Parution : Orwell a-t-il vu juste ?, Sillery, Presses de l'Université du Québec, 1986, p. 201-213.
Dans son essai d’interprétation religiologique de 1984, Yvon Desrosiers commence par définir la religion comme « […] un système de symboles visant le sacré ». Utilisant la théorie des déplacements du sacré, il voit dans celui-ci « [...] l’objet d’un besoin ou d’une expérience naturelle ou nécessaire à l’être humain ». Desrosiers poursuit sa réflexion théorique alimentée par Eliade, Durand et Durkheim en spécifiant que de ces symboles découlent des mythes (récits) et des rituels (gestes). L’essayiste ayant ainsi établi « [...] qu’il y a religion quand des symboles visant le sacré donnent naissance à des mythes et à des rites », il est prêt à analyser la structure religieuse d’Océania et l’univers religieux de Winston Smith.
Le mythe central d’Océania est évidemment la figure de Big Brother qui symbolise la collectivité, mais aussi le Parti et la Révolution, tous éléments confondus et interchangeables puisque le propre des symboles est de s’emboîter les uns dans les autres. Ce grand mythe repose sur un ensemble de rites : cérémonies quotidiennes et semaine sainte de la Haine, sacrifice rituel biennal, survalorisation de la chasteté et état de guerre perpétuel. Desrosiers considère ce dernier élément comme capital car Girard « [...] propose de voir la violence comme fondatrice et créatrice d’un lien sacré entre ceux qui s’associent pour déposer leur violence sur une victime ».

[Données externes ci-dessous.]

(** * EAA Growers decision-support system: carbon model, soil estimator and
      assessment workflow of [app.py]

    Numbers.  Python [int] values are modelled by [Z].  Python [float] values
    are modelled by exact rationals [Q]: every literal of the program (30.0,
    60.0, 4.6, 5.5, ...) is read as the decimal fraction it denotes and the
    arithmetic is exact, so binary64 rounding is not part of this model.
    Numeric results are compared with [Qeq] ([==]); session states, which are
    only ever copied, are compared with Leibniz equality. *)

From stdpp Require Import base list.
From Stdlib Require Import ZArith QArith Qminmax Qround Qabs Lia Lqa String List Bool.
Import ListNotations.

Local Open Scope Z_scope.
Local Open Scope Q_scope.

(** ** Python primitives used by the program *)

Module Py.

(** [a < b] on floats. *)
Definition ltb (a b : Q) : bool := (Qnum a * QDen b <? Qnum b * QDen a)%Z.
(** [a <= b] on floats. *)
Definition leb (a b : Q) : bool := Qle_bool a b.
(** [a == b] on floats (numeric equality). *)
Definition eqb (a b : Q) : bool := Qeq_bool a b.

(** The built-in [min(a, b)]: the first argument is kept unless the second
    one is strictly smaller. *)
Definition min (a b : Q) : Q := if ltb b a then b else a.

(** [int(x)] on a float: truncation toward zero. *)
Definition int (x : Q) : Z := (Qnum x ÷ QDen x)%Z.

(** [round(x, 1)]: nearest multiple of one tenth, ties to the even one. *)
Definition round_half_even (x : Q) : Z :=
  let f := Qfloor x in
  let r := x - inject_Z f in
  if ltb r (1 # 2) then f
  else if ltb (1 # 2) r then (f + 1)%Z
  else if Z.even f then f else (f + 1)%Z.
Definition round1 (x : Q) : Q := inject_Z (round_half_even (x * 10)) / 10.

(** Truthiness of a float: every value but zero. *)
Definition truthy (x : Q) : bool := negb (eqb x 0).

(** Exceptions the modelled fragment can raise. *)
Inductive exn : Set :=
| ZeroDivisionError
| TypeError
| IndexError
| KeyError
| AttributeError
| ValueAboveMax
| ValueBelowMin.

Inductive result (A : Type) : Type :=
| Ok (a : A)
| Raise (e : exn).
Arguments Ok {A} a.
Arguments Raise {A} e.

Definition bind {A B} (m : result A) (k : A -> result B) : result B :=
  match m with
  | Ok a => k a
  | Raise e => Raise e
  end.

(** [a / b] on numbers: raises on a zero divisor. *)
Definition truediv (a b : Q) : result Q :=
  if eqb b 0 then Raise ZeroDivisionError else Ok (a / b).

End Py.

Notation "'try!' x <- m ; k" := (Py.bind m (fun x => k))
  (at level 10, x name, m at level 100, k at level 200).

(** ** Crop reference data ([crop_data]) *)

Record crop_row : Type := {
  crop_name : string;
  carbon_credits : Q;   (* "Carbon Credits (tons/ha/yr)" *)
  co2_released : Q      (* "CO₂ Released (tons/ha/yr)" *)
}.

Definition crop_data : list crop_row :=
  [ {| crop_name := "Sugarcane";    carbon_credits := 675 # 100; co2_released := 342 # 100 |};
    {| crop_name := "Flooded Rice"; carbon_credits := 912 # 100; co2_released :=  40 # 100 |};
    {| crop_name := "Sweet Corn";   carbon_credits := 489 # 100; co2_released := 265 # 100 |};
    {| crop_name := "Lettuce";      carbon_credits := 321 # 100; co2_released := 192 # 100 |};
    {| crop_name := "Turf Grass";   carbon_credits := 743 # 100; co2_released := 287 # 100 |};
    {| crop_name := "Legume Mix";   carbon_credits := 538 # 100; co2_released := 175 # 100 |};
    {| crop_name := "Sunn Hemp";    carbon_credits := 827 # 100; co2_released := 148 # 100 |};
    {| crop_name := "Cowpea";       carbon_credits := 612 # 100; co2_released := 195 # 100 |} ].

Definition crop_names : list string := List.map crop_name crop_data.

(** [crop_data[crop_data["Crop"] == crop].iloc[0]["Carbon Credits (tons/ha/yr)"]]:
    the first matching row, [IndexError] when no row matches. *)
Definition base_credits_of (crop : string) : Py.result Q :=
  match List.filter (fun r => String.eqb (crop_name r) crop) crop_data with
  | r :: _ => Py.Ok (carbon_credits r)
  | [] => Py.Raise Py.IndexError
  end.

(** ** The carbon model *)

Definition depth_factor (depth_cm : Q) : Q := Py.min (depth_cm / 30) 1.
Definition som_factor (som_pct : Q) : Q := Py.min (som_pct / 60) 1.

Definition calculate_carbon_impact (base_credits farm_size depth_cm som_pct : Q) : Q :=
  let depth_factor := Py.min (depth_cm / 30) 1 in
  let som_factor := Py.min (som_pct / 60) 1 in
  base_credits * farm_size * depth_factor * som_factor.

(** The formula as the specification words it, with the mathematical minimum. *)
Definition adjusted_credits_spec (base_credits farm_size depth_cm som_pct : Q) : Q :=
  base_credits * farm_size * Qmin (depth_cm / 30) 1 * Qmin (som_pct / 60) 1.

(** [cars = (adj_credits / size / 4.6) if size > 0 else 0] *)
Definition cars_offset_per_ha (adj_credits : Q) (size : Z) : Py.result Q :=
  if (0 <? size)%Z then
    try! per_ha <- Py.truediv adj_credits (inject_Z size);
    Py.truediv per_ha (46 # 10)
  else Py.Ok 0.

(** The same expression without the conditional, for comparison. *)
Definition cars_unguarded (adj_credits : Q) (size : Z) : Py.result Q :=
  try! per_ha <- Py.truediv adj_credits (inject_Z size);
  Py.truediv per_ha (46 # 10).

(** ** Stage-3 diagnostic bands *)

Definition classify_som (som : Q) : string * string :=
  if Py.ltb som 40 then ("⚠ Low Organic Matter", "inverse")%string
  else if Py.leb 40 som && Py.leb som 70 then ("✓ Moderate Organic Matter", "normal")%string
  else ("✓ Good Organic Matter", "normal")%string.

Definition classify_ph (ph : Q) : string * string :=
  if Py.ltb ph (55 # 10) then ("⚠ Extremely Low", "inverse")%string
  else if Py.leb (55 # 10) ph && Py.ltb ph (65 # 10) then ("⚠ Low pH", "normal")%string
  else if Py.leb (65 # 10) ph && Py.leb ph (75 # 10) then ("✓ Good pH", "normal")%string
  else if Py.ltb (75 # 10) ph && Py.leb ph (85 # 10) then ("⚠ High pH", "normal")%string
  else ("⚠ Extremely High", "inverse")%string.

Definition classify_depth (depth : Z) : string * string :=
  if (depth <? 30)%Z then ("⚠ Very Low Depth", "inverse")%string
  else if ((30 <=? depth) && (depth <=? 100))%Z then ("✓ Adequate Depth", "normal")%string
  else ("✓ Very High Depth", "normal")%string.


(** ** The numpy generator used by the soil estimator

    [np.random.default_rng(seed)] builds a fresh generator object; every draw
    reads and advances the state of the generator it is called on.  The bit
    generator itself is not part of the repository, so its operations are the
    fields of [numpy_rng]; the objects live in a store of generator states
    addressed by reference. *)

Record numpy_rng : Type := {
  gen_state : Type;
  default_rng : Z -> gen_state;                              (* default_rng(seed=...) *)
  uniform : gen_state -> Q -> Q -> Q * gen_state;            (* rng.uniform(low, high) *)
  choice : gen_state -> list string -> list Q -> string * gen_state;  (* rng.choice(a, p=...) *)
  integers : gen_state -> Z -> Z -> Z * gen_state            (* rng.integers(low, high) *)
}.

Section SoilEstimator.

Variable np : numpy_rng.

Abbreviation store := (list (gen_state np)).
Abbreviation gen_ref := nat.

(** Computations over the store of generator objects; [None] is a read
    through a reference that was never allocated. *)
Definition Gen (A : Type) : Type := store -> option (A * store).

Definition gret {A} (a : A) : Gen A := fun st => Some (a, st).

Definition gbind {A B} (m : Gen A) (k : A -> Gen B) : Gen B :=
  fun st => match m st with
            | Some (a, st') => k a st'
            | None => None
            end.

Definition new_generator (seed : Z) : Gen gen_ref :=
  fun st => Some (length st, st ++ [default_rng np seed]).

Definition draw {A} (op : gen_state np -> A * gen_state np) (r : gen_ref) : Gen A :=
  fun st => match st !! r with
            | Some g => let (a, g') := op g in Some (a, <[r := g']> st)
            | None => None
            end.

(** [int((lat + lon) * 10000) % (2**31)], in exact arithmetic: where the
    program's binary64 sum or product rounds across an integer the seeds
    differ by one.  Nothing below depends on which seed a point receives. *)
Definition seed_of (lat lon : Q) : Z := (Py.int ((lat + lon) * 10000) mod 2 ^ 31)%Z.

Definition depth_categories : list string := ["shallow"; "adequate"; "deep"]%string.
Definition depth_probabilities : list Q := [4 # 10; 5 # 10; 1 # 10].

Definition predict_soil_metrics (lat lon : Q) : Gen (Q * Z) :=
  gbind (new_generator (seed_of lat lon)) (fun rng =>
  gbind (draw (fun g => uniform np g 25 85) rng) (fun u =>
  let som := Py.round1 u in
  gbind (draw (fun g => choice np g depth_categories depth_probabilities) rng)
    (fun depth_choice =>
  if String.eqb depth_choice "shallow" then
    gbind (draw (fun g => integers np g 15 30) rng) (fun depth => gret (som, depth))
  else if String.eqb depth_choice "adequate" then
    gbind (draw (fun g => integers np g 30 101) rng) (fun depth => gret (som, depth))
  else
    gbind (draw (fun g => integers np g 101 151) rng) (fun depth => gret (som, depth))))).
(* ===== verification/_CoqProject ===== *)
-Q . S2P
Prelude.v
Layout.v
RustStd.v
Common.v
Bitfield.v
Proto.v
Parser.v
Names.v
Answers.v
Decode.v
Policy.v
RingBuffer.v
Ebpf.v
Capture.v
Channels.v
CommitLog.v
Protobuf.v
Topology.v
System.v
Cpus.v
Drain.v
Pipeline.v
Recovery.v
Daemon.v
KernelEnums.v
KernelTypes.v
KernelData.v
Vmlinux.v
KernelLayout.v
Lemma scalars_apart t :
  well_formed t = true -> union_free t = true -> forall base, apart (scalars base t).
Proof.
  induction t as [| | | | |n t IH|al fs IH|fs IH|al fs IH] using ctype_ind';
    cbn [well_formed union_free]; intros Hwf Huf base; try (by split); [| | |done].
  - cbn [scalars]. pose proof (scalars_inside _ Hwf) as Hi. generalize 0 as i.
    induction n as [|n IHn]; intros i; [done|]. cbn [seq fmap list_fmap concat].
    eapply (apart_within _ _ _ (base + S i * size_of t)); [by apply IH|apply IHn| |].
    + eapply within_mono; [| |apply Hi]; [reflexivity|nia].
    + apply (array_within base n t (S i) Hi).
  - pose proof (members_well _ _ Hwf) as [Hal Hs]. apply andb_true_iff in Hwf as [_ Hwf].
    assert (Hi : Forall (fun f : string * ctype => sized_well f.2 /\ inside f.2 /\
                           forall base, apart (scalars base f.2)) fs).
    { refine (forallb2_Forall _ _ _ _ _ Hwf Huf).
      eapply Forall_impl; [exact IH|]. intros f Hf H1 H2.
      split_and!; [by apply layout_sized_well|by apply scalars_inside|by apply Hf]. }
    cbn [scalars]. generalize 0 as off. clear Hs Hwf Huf IH.
    induction Hi as [|[n t] fs (Hsz & Hin & Hap) Hfs IHfs]; intros off; [done|].
    cbn [place_struct snd] in *. pose proof (align_up_bounds off _ (sized_pos _ Hsz)).
    destruct (place_struct_within base fs) with (off := align_up off (align_of t) + size_of t)
      (a := 0) as [_ Hl]; [eapply Forall_impl; [exact Hfs|by intros f (? & ? & _)]|].
    eapply apart_within; [apply Hap|apply IHfs| |exact Hl].
    eapply within_mono; [| |apply Hin]; [reflexivity|lia].
  - assert (Hi : Forall (fun f : string * ctype => inside f.2 /\
                           forall base, apart (scalars base f.2)) fs).
    { refine (forallb2_Forall _ _ _ _ _ Hwf Huf).
      eapply Forall_impl; [exact IH|]. intros f Hf H1 H2. split; [by apply scalars_inside|by apply Hf]. }
    cbn [scalars]. generalize 0 as off. clear Hwf Huf IH.
    induction Hi as [|[n t] fs (Hin & Hap) Hfs IHfs]; intros off; [done|].
    cbn [place_packed snd] in *.
    destruct (place_packed_within base fs) with (off := off + size_of t) as [_ Hl];
      [eapply Forall_impl; [exact Hfs|by intros f (? & _)]|].
    eapply apart_within; [apply Hap|apply IHfs| |exact Hl].
    eapply within_mono; [| |apply Hin]; [reflexivity|lia].
Qed.

(** What a correct layout guarantees: the size is a multiple of the alignment;
    in a value at an aligned address every scalar is inside the value, aligned
    when nothing is packed, and apart from the others when nothing is a
    union. *)
Definition laid_out (t : ctype) : Prop :=
  (align_of t | size_of t) /\
  forall base, (align_of t | base) ->
    Forall (within_range base (base + size_of t)) (scalars base t) /\
    (unpacked t = true -> Forall aligned_at (scalars base t)) /\
    (union_free t = true -> apart (scalars base t)).
(* ===== verification/RustStd.v ===== *)
(** * The Rust standard library, as far as the program uses it

    ASCII and UTF-8 tests on byte slices, [Display] for unsigned integers,
    [Ipv4Addr] and [Ipv6Addr], and [chunks_exact].  A [String] is the list of
    its UTF-8 bytes; [write!] to a [String] never fails. *)

From Stdlib Require Import Strings.Byte NArith ZArith Lia Wf_nat.
From Stdlib Require Import HexadecimalString HexadecimalN DecimalString DecimalN.
From stdpp Require Import base tactics numbers list strings.
From S2P Require Import Prelude.

Local Open Scope Z_scope.

(** ** Bytes and strings *)

(** [<[u8]>::is_ascii] *)
Definition is_ascii (l : list byte) : bool := forallb (fun b => u8 b <? 128) l.

(** A UTF-8 continuation byte. *)
Definition is_cont (b : byte) : bool := (128 <=? u8 b) && (u8 b <? 192).

Definition in_range (b : byte) (lo hi : Z) : bool := (lo <=? u8 b) && (u8 b <=? hi).

(** Well-formed UTF-8 (the table [core::str::from_utf8] checks). *)
Fixpoint utf8_valid (l : list byte) : bool :=
  match l with
  | [] => true
  | b0 :: l0 =>
      if u8 b0 <? 128 then utf8_valid l0
      else match l0 with
      | [] => false
      | b1 :: l1 =>
          if in_range b0 194 223 then is_cont b1 && utf8_valid l1
          else match l1 with
          | [] => false
          | b2 :: l2 =>
              if u8 b0 =? 224 then in_range b1 160 191 && is_cont b2 && utf8_valid l2
              else if u8 b0 =? 237 then in_range b1 128 159 && is_cont b2 && utf8_valid l2
              else if in_range b0 225 239 then is_cont b1 && is_cont b2 && utf8_valid l2
              else match l2 with
              | [] => false
              | b3 :: l3 =>
                  if u8 b0 =? 240 then
                    in_range b1 144 191 && is_cont b2 && is_cont b3 && utf8_valid l3
                  else if in_range b0 241 243 then
                    is_cont b1 && is_cont b2 && is_cont b3 && utf8_valid l3
                  else if u8 b0 =? 244 then
                    in_range b1 128 143 && is_cont b2 && is_cont b3 && utf8_valid l3
                  else false
              end
          end
      end
  end.

(** [str::from_utf8]; the error carries nothing the program reads. *)
Definition from_utf8 (l : list byte) : outcome unit (list byte) :=
  if utf8_valid l then Ok l else Err tt.

(** [write!(out, "{text}")] to a [String]: appends and never fails. *)
Definition write_str (text : list byte) : prog (list byte) unit unit :=
  modify (fun out => out ++ text).

(** [c.chunks_exact(n).next()] *)
Definition first_chunk_exact {A} (n : nat) (l : list A) : option (list A) :=
  if (n <=? length l)%nat then Some (take n l) else None.

(** [Option::unwrap] *)
Definition unwrap {E A} (o : option A) : outcome E A :=
  match o with
  | Some a => Ok a
  | None => Fault UnwrapNone
  end.

(** [<[u8; N]>::try_from(slice)] *)
Definition try_into_array {A} (n : nat) (l : list A) : outcome unit (list A) :=
  if (length l =? n)%nat then Ok l else Err tt.

Lemma is_ascii_utf8_valid l : is_ascii l = true -> utf8_valid l = true.
Proof.
  induction l as [|b l IH]; [done|]. simpl.
  intros [Hb Hl]%andb_true_iff. rewrite Hb. auto.
Qed.

Lemma from_utf8_ascii l : is_ascii l = true -> from_utf8 l = Ok l.
Proof. intros H. unfold from_utf8. by rewrite is_ascii_utf8_valid. Qed.

(** ** Integers *)

(** [Display] of an unsigned integer. *)
Definition dec (z : Z) : list byte :=
  bytes_of (NilZero.string_of_uint (N.to_uint (Z.to_N z))).

(** [LowerHex] of an unsigned integer. *)
Definition hex (z : Z) : list byte :=
  bytes_of (HexadecimalString.NilZero.string_of_uint (N.to_hex_uint (Z.to_N z))).

(** Reading a decimal numeral back. *)
Definition undec (l : list byte) : option Z :=
  d ← NilZero.uint_of_string (String.string_of_list_byte l);
  Some (Z.of_N (N.of_uint d)).

(** ** IP addresses *)

Definition dot : byte := x2e.
Definition colon : byte := x3a.

(** [Display for Ipv4Addr] *)
Definition ipv4_display (a b c d : byte) : list byte :=
  dec (u8 a) ++ [dot] ++ dec (u8 b) ++ [dot] ++ dec (u8 c) ++ [dot] ++ dec (u8 d).

(** [Ipv6Addr::segments] of [Ipv6Addr::from([u8; 16])]. *)
Fixpoint segments (l : list byte) : list Z :=
  match l with
  | a :: b :: l => be_Z [a; b] :: segments l
  | _ => []
  end.

(** A run of zero segments: start and length. *)
Record Span := { start : nat; len : nat }.

Definition no_span : Span := {| start := 0; len := 0 |}.

(** One iteration of the loop that finds the longest run of zeros. *)
Definition span_step (acc : Span * Span) (i : nat) (segment : Z) : Span * Span :=
  let '(longest, current) := acc in
  if segment =? 0 then
    let current := {| start := if (len current =? 0)%nat then i else start current;
                      len := S (len current) |} in
    (if (len longest <? len current)%nat then current else longest, current)
  else (longest, no_span).

Fixpoint longest_zeros (i : nat) (segs : list Z) (acc : Span * Span) : Span :=
  match segs with
  | [] => acc.1
  | s :: segs => longest_zeros (S i) segs (span_step acc i s)
  end.

(** [fmt_subslice]: hexadecimal segments separated by colons. *)
Fixpoint fmt_subslice (segs : list Z) : list byte :=
  match segs with
  | [] => []
  | [s] => hex s
  | s :: segs => hex s ++ [colon] ++ fmt_subslice segs
  end.

(** [Display for Ipv6Addr]: IPv4-mapped addresses in mixed notation, else the
    longest run of at least two zero segments compressed to ["::"]. *)
Definition ipv6_display (octets : list byte) : list byte :=
  let segs := segments octets in
  match bool_decide (take 12 octets = replicate 10 x00 ++ [xff; xff]), drop 12 octets with
  | true, [a; b; c; d] => bytes_of "::ffff:" ++ ipv4_display a b c d
  | _, _ =>
      let zeroes := longest_zeros 0 segs (no_span, no_span) in
      if (1 <? len zeroes)%nat then
        fmt_subslice (take (start zeroes) segs) ++ [colon; colon] ++
        fmt_subslice (drop (start zeroes + len zeroes) segs)
      else fmt_subslice segs
  end.

(** ** Reading a dotted quad back *)

(** [l.split('.')] *)
Fixpoint split_on (c : byte) (l : list byte) : list (list byte) :=
  match l with
  | [] => [[]]
  | b :: l =>
      if Byte.eqb b c then [] :: split_on c l
      else match split_on c l with
           | [] => [[b]]
           | w :: ws => (b :: w) :: ws
           end
  end.

(** A reference reader for the text [ipv4_display] writes. *)
Definition read_ipv4 (l : list byte) : option (list byte) :=
  ns ← mapM undec (split_on dot l); Some (byte_of_Z <$> ns).

Lemma split_on_none c w : c ∉ w -> split_on c w = [w].
Proof.
  induction w as [|b w IH]; [done|]. intros [Hb Hw]%not_elem_of_cons. simpl.
  rewrite IH by done. destruct (Byte.eqb b c) eqn:Hc; [|done].
  by apply Byte.byte_dec_bl in Hc.
Qed.

Lemma split_on_app c w l : c ∉ w -> split_on c (w ++ c :: l) = w :: split_on c l.
Proof.
  induction w as [|b w IH]; intros Hw; simpl.
  - by rewrite (Byte.byte_dec_lb eq_refl).
  - apply not_elem_of_cons in Hw as [Hb Hw]. rewrite IH by done.
    destruct (Byte.eqb b c) eqn:Hc; [|done]. by apply Byte.byte_dec_bl in Hc.
Qed.

Lemma string_of_uint_no_dot d : dot ∉ bytes_of (NilEmpty.string_of_uint d).
Proof. by induction d; [apply not_elem_of_nil|..]; apply not_elem_of_cons. Qed.

Lemma dec_no_dot z : dot ∉ dec z.
Proof.
  unfold dec, NilZero.string_of_uint.
  destruct (N.to_uint _); [|apply string_of_uint_no_dot..].
  by apply not_elem_of_cons; split; [|apply not_elem_of_nil].
Qed.

Lemma undec_dec z : 0 <= z -> undec (dec z) = Some z.
Proof.
  intros Hz. unfold undec, dec, bytes_of.
  rewrite String.string_of_list_byte_of_string.
  assert (Hn : N.to_uint (Z.to_N z) <> Decimal.Nil).
  { destruct (Z.to_N z); [done|]. apply DecimalPos.Unsigned.to_uint_nonnil. }
  rewrite NilZero.usu by done. simpl. rewrite DecimalN.Unsigned.of_to.
  f_equal. lia.
Qed.

Lemma read_ipv4_display a b c d : read_ipv4 (ipv4_display a b c d) = Some [a; b; c; d].
Proof.
  unfold read_ipv4, ipv4_display. cbn [app].
  rewrite !split_on_app, split_on_none by apply dec_no_dot. simpl.
  pose proof (u8_range a). pose proof (u8_range b).
  pose proof (u8_range c). pose proof (u8_range d).
  rewrite !undec_dec by lia. simpl. by rewrite !byte_of_Z_u8.
Qed.

Lemma dec_u8_length b : (1 <= length (dec (u8 b)) <= 3)%nat.
Proof. by destruct b; vm_compute; repeat constructor. Qed.

Lemma ipv4_display_length a b c d : (7 <= length (ipv4_display a b c d) <= 15)%nat.
Proof.
  unfold ipv4_display. pose proof (dec_u8_length a). pose proof (dec_u8_length b).
  pose proof (dec_u8_length c). pose proof (dec_u8_length d). len_lia.
Qed.

Lemma hex_u16_length z : 0 <= z < 65536 -> (length (hex z) <= 4)%nat.
Proof.
  intros Hz. apply Nat.leb_le.
  apply (all_from_spec (fun z => length (hex z) <=? 4)%nat (Z.to_nat 65536) 0); [|lia].
  vm_cast_no_check (eq_refl true).
Qed.

Lemma segments_u16 l : Forall (fun z => 0 <= z < 65536) (segments l).
Proof.
  induction l as [l IH] using (induction_ltof1 _ length); unfold ltof in IH.
  destruct l as [|a [|b l]]; [constructor..|]. cbn [segments]. constructor.
  - unfold be_Z. simpl. pose proof (u8_range a). pose proof (u8_range b). lia.
  - apply IH. simpl. lia.
Qed.

Lemma length_segments l : (length (segments l) <= length l / 2)%nat.
Proof.
  induction l as [l IH] using (induction_ltof1 _ length); unfold ltof in IH.
  destruct l as [|a [|b l]]; [done..|]. cbn [segments length].
  specialize (IH l ltac:(simpl; lia)).
  change (S (S (length l))) with (1 * 2 + length l)%nat. rewrite Nat.div_add_l by lia. lia.
Qed.

Lemma fmt_subslice_length segs :
  Forall (fun z => 0 <= z < 65536) segs -> (length (fmt_subslice segs) <= 5 * length segs)%nat.
Proof.
  induction 1 as [|s segs Hs Hsegs IH]; [done|].
  apply hex_u16_length in Hs. cbn [fmt_subslice].
  destruct segs; simpl length in *; rewrite ?length_app in *; simpl in *; lia.
Qed.

Lemma ipv6_display_length octets :
  length octets = 16%nat -> (length (ipv6_display octets) <= 42)%nat.
Proof.
  intros Hl. pose proof (length_segments octets) as Hs. rewrite Hl in Hs.
  change (16 / 2)%nat with 8%nat in Hs. pose proof (segments_u16 octets) as Hr.
  assert (H : (length (let zeroes := longest_zeros 0 (segments octets) (no_span, no_span) in
    if (1 <? len zeroes)%nat then
      fmt_subslice (take (start zeroes) (segments octets)) ++ [colon; colon] ++
      fmt_subslice (drop (start zeroes + len zeroes) (segments octets))
    else fmt_subslice (segments octets)) <= 42)%nat).
  { cbv zeta. set (z := longest_zeros _ _ _). destruct (Nat.ltb_spec 1 (len z)).
    - pose proof (fmt_subslice_length _ (Forall_take _ (start z) _ Hr)) as H1.
      pose proof (fmt_subslice_length _ (Forall_drop _ (start z + len z) _ Hr)) as H2.
      len_lia.
    - pose proof (fmt_subslice_length _ Hr). lia. }
  unfold ipv6_display. case_bool_decide; [|exact H].
  destruct (drop 12 octets) as [|a [|b [|c [|d [|]]]]]; try exact H.
  pose proof (ipv4_display_length a b c d). rewrite length_app.
  change (length (bytes_of "::ffff:")) with 7%nat. lia.
Qed.

(** The texts of numbers and addresses are ASCII. *)
Lemma is_ascii_app l1 l2 : is_ascii (l1 ++ l2) = is_ascii l1 && is_ascii l2.
Proof. apply forallb_app. Qed.

Lemma is_ascii_cons b l : is_ascii (b :: l) = (u8 b <? 128) && is_ascii l.
Proof. done. Qed.

Lemma uint_ascii d : is_ascii (bytes_of (NilEmpty.string_of_uint d)) = true.
Proof. by induction d. Qed.

Lemma hex_uint_ascii d : is_ascii (bytes_of (HexadecimalString.NilEmpty.string_of_uint d)) = true.
Proof. by induction d. Qed.

Lemma dec_ascii z : is_ascii (dec z) = true.
Proof.
  unfold dec, NilZero.string_of_uint. by destruct (N.to_uint _); [|apply uint_ascii..].
Qed.

Lemma hex_ascii z : is_ascii (hex z) = true.
Proof.
  unfold hex, HexadecimalString.NilZero.string_of_uint.
  by destruct (N.to_hex_uint _); [|apply hex_uint_ascii..].
Qed.

Lemma ipv4_display_ascii a b c d : is_ascii (ipv4_display a b c d) = true.
Proof. unfold ipv4_display. by rewrite !is_ascii_app, !dec_ascii. Qed.

Lemma fmt_subslice_ascii segs : is_ascii (fmt_subslice segs) = true.
Proof.
  induction segs as [|s segs IH]; [done|]. cbn [fmt_subslice].
  destruct segs; [apply hex_ascii|]. by rewrite !is_ascii_app, hex_ascii, IH.
Qed.

Lemma ipv6_display_ascii octets : is_ascii (ipv6_display octets) = true.
Proof.
  unfold ipv6_display. cbv zeta.
  assert (H : forall z, is_ascii (if (1 <? len z)%nat then
      fmt_subslice (take (start z) (segments octets)) ++ [colon; colon] ++
      fmt_subslice (drop (start z + len z) (segments octets))
    else fmt_subslice (segments octets)) = true).
  { intros z. destruct (1 <? len z)%nat; rewrite ?is_ascii_app, ?fmt_subslice_ascii; done. }
  case_bool_decide; [|apply H].
  destruct (drop 12 octets) as [|a [|b [|c [|d [|]]]]]; try apply H.
  by rewrite is_ascii_app, ipv4_display_ascii.
Qed.

Lemma first_chunk_exact_some {A} n (l : list A) :
  (n <= length l)%nat -> first_chunk_exact n l = Some (take n l).
Proof. intros. unfold first_chunk_exact. by rewrite (proj2 (Nat.leb_le _ _)). Qed.

Lemma try_into_array_ok {A} n (l : list A) : length l = n -> try_into_array n l = Ok l.
Proof. intros <-. unfold try_into_array. by rewrite Nat.eqb_refl. Qed.

#[export] Hint Resolve dec_no_dot : rust.
#[export] Hint Rewrite from_utf8_ascii using done : rust.

Example display_v4 : ipv4_display xc0 xa8 x00 x01 = bytes_of "192.168.0.1".
Proof. reflexivity. Qed.
Example display_v6 :
  ipv6_display [x20; x01; x0d; xb8; x00; x00; x00; x00; x00; x00; x00; x00; x00; x00; x00; x01]
  = bytes_of "2001:db8::1".
Proof. reflexivity. Qed.
Example display_v6_loopback : ipv6_display (replicate 15 x00 ++ [x01]) = bytes_of "::1".
Proof. reflexivity. Qed.
Example display_v6_mapped :
  ipv6_display (replicate 10 x00 ++ [xff; xff; x0a; x00; x00; x01]) = bytes_of "::ffff:10.0.0.1".
Proof. reflexivity. Qed.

Par ailleurs, l’univers religieux de Winston, centré sur la personne et le privé, valorise le sentiment, la nature et la nostalgie du passé. Il est fondé sur la croyance inébranlable que l’esprit de l’homme est inaltérable et indomptable. « Cet esprit en quête de la vérité (historique surtout) trouve la preuve de son identité et de sa stabilité indestructible dans la mémoire du passé ». Le récit mythique que se raconte Winston véhicule des images du passé ancestral et du Pays Doré, tout comme les rituels vécus par le héros sont orientés vers la quête d’objets anciens et le contact avec la nature oubliée.
Le roman d’Orwell met donc en présence deux formes opposées de sacré : le privé et le collectif. Desrosiers conclut que le triomphe de l’une ou de l’autre de ces deux formes qui coexistent aujourd’hui ne sera sans doute jamais assuré, alors que 1984 consacre la victoire de la sacralité du collectif.
Source : Janelle, Claude, L'ASFFQ 1986, Le Passeur, p. 158-159.